Am Freitag hatten die Washington Post und die New York Times berichtet, der US-Geheimdienst CIA gehe davon aus, dass Saudi-Arabiens De-facto-Herrscher, Kronprinz Mohammed bin Salman, Khashoggis Ermordung in Auftrag gegeben hätte. US-Präsident Donald Trump telefonierte am Samstag mit CIA-Chefin Gina Haspel und Außenminister Mike Pompeo, wie seine Sprecherin Sarah Sanders mitteilte.

Vor Trumps Äußerung hatte die US-Außenamtssprecherin Heather Nauert zu den Berichten gesagt, die US-Regierung habe in dem Fall noch keine "definitive Schlussfolgerung" gezogen. Zahlreiche Fragen seien noch offen. Die US-Regierung arbeite daher weiter mit anderen Staaten zusammen, um die Beteiligten zur Rechenschaft zu ziehen. Derweil werde "die bedeutende strategische Beziehung zwischen den USA und Saudi-Arabien" aufrechterhalten.
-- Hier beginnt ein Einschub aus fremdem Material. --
(* ===== verification/NumberLaws.v ===== *)
(** * No issue number is handed out twice

    The reservation of [NumberSequence] under crashes: every number it returns is
    fresh for ever, a reservation cut short at any write leaves a workspace the
    next one accepts, and a successful one fences every older counter. *)
From S2P Require Export NumberSequence.
From stdpp Require Import functions.

(** ** Texts that are read back *)
Lemma strip_prefix_app p t : strip_prefix p (p ++ t) = Some t.
Proof.
  induction p as [|c p IH]; [done|]. cbn [app strip_prefix]. unfold is_char. by rewrite N.eqb_refl.
Qed.

Lemma strip_suffix_app s t : strip_suffix s (t ++ s) = Some t.
Proof. unfold strip_suffix. rewrite reverse_app, strip_prefix_app. cbn. by rewrite reverse_involutive. Qed.

Lemma trim_number_line n : trim (number_line n) = print_u32 n.
Proof.
  unfold number_line, trim, trim_matches. assert (Hp := print_u32_plain n).
  destruct (print_u32 n) as [|c t] eqn:E; [by assert (H := print_u32_nonempty n); rewrite E in H|].
  cbn [app]. rewrite trim_start_stop by by apply (free_elem _ _ _ Hp); left.
  change (c :: t ++ [NL]) with ((c :: t) ++ [NL]). rewrite trim_end_snoc by done. by apply trim_end_none.
Qed.

Lemma parse_zeros k t : parse_digits U32_MAX (replicate k (digit 0) ++ t) 0 = parse_digits U32_MAX t 0.
Proof. induction k as [|k IH]; [done|]. cbn [replicate app parse_digits]. exact IH. Qed.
Auch Trump hatte am Samstag die Bedeutung der Beziehungen zu der Regierung in Riad hervorgehoben. Saudi-Arabien sei ein "wirklich spektakulärer Verbündeter", der seinem Land "viele Jobs" und "wirtschaftliche Entwicklung" gebracht habe, sagte er. Als US-Präsident müsse er "viele Dinge berücksichtigen".

Khashoggi, der zuletzt als Kolumnist für die Washington Post gearbeitet hatte, war am 2. Oktober verschwunden, nachdem er Saudi-Arabiens Konsulat in Istanbul betreten hatte. Nach wochenlangen Dementis hatte Saudi-Arabien unter internationalem Druck schließlich zugegeben, dass Khashoggi in dem Konsulat zu Tode kam, dies jedoch zunächst als Folge eines Streits dargestellt. Erst später gab die Regierung in Riad indirekt zu, dass Khashoggi von Agenten des Königreichs vorsätzlich getötet wurde.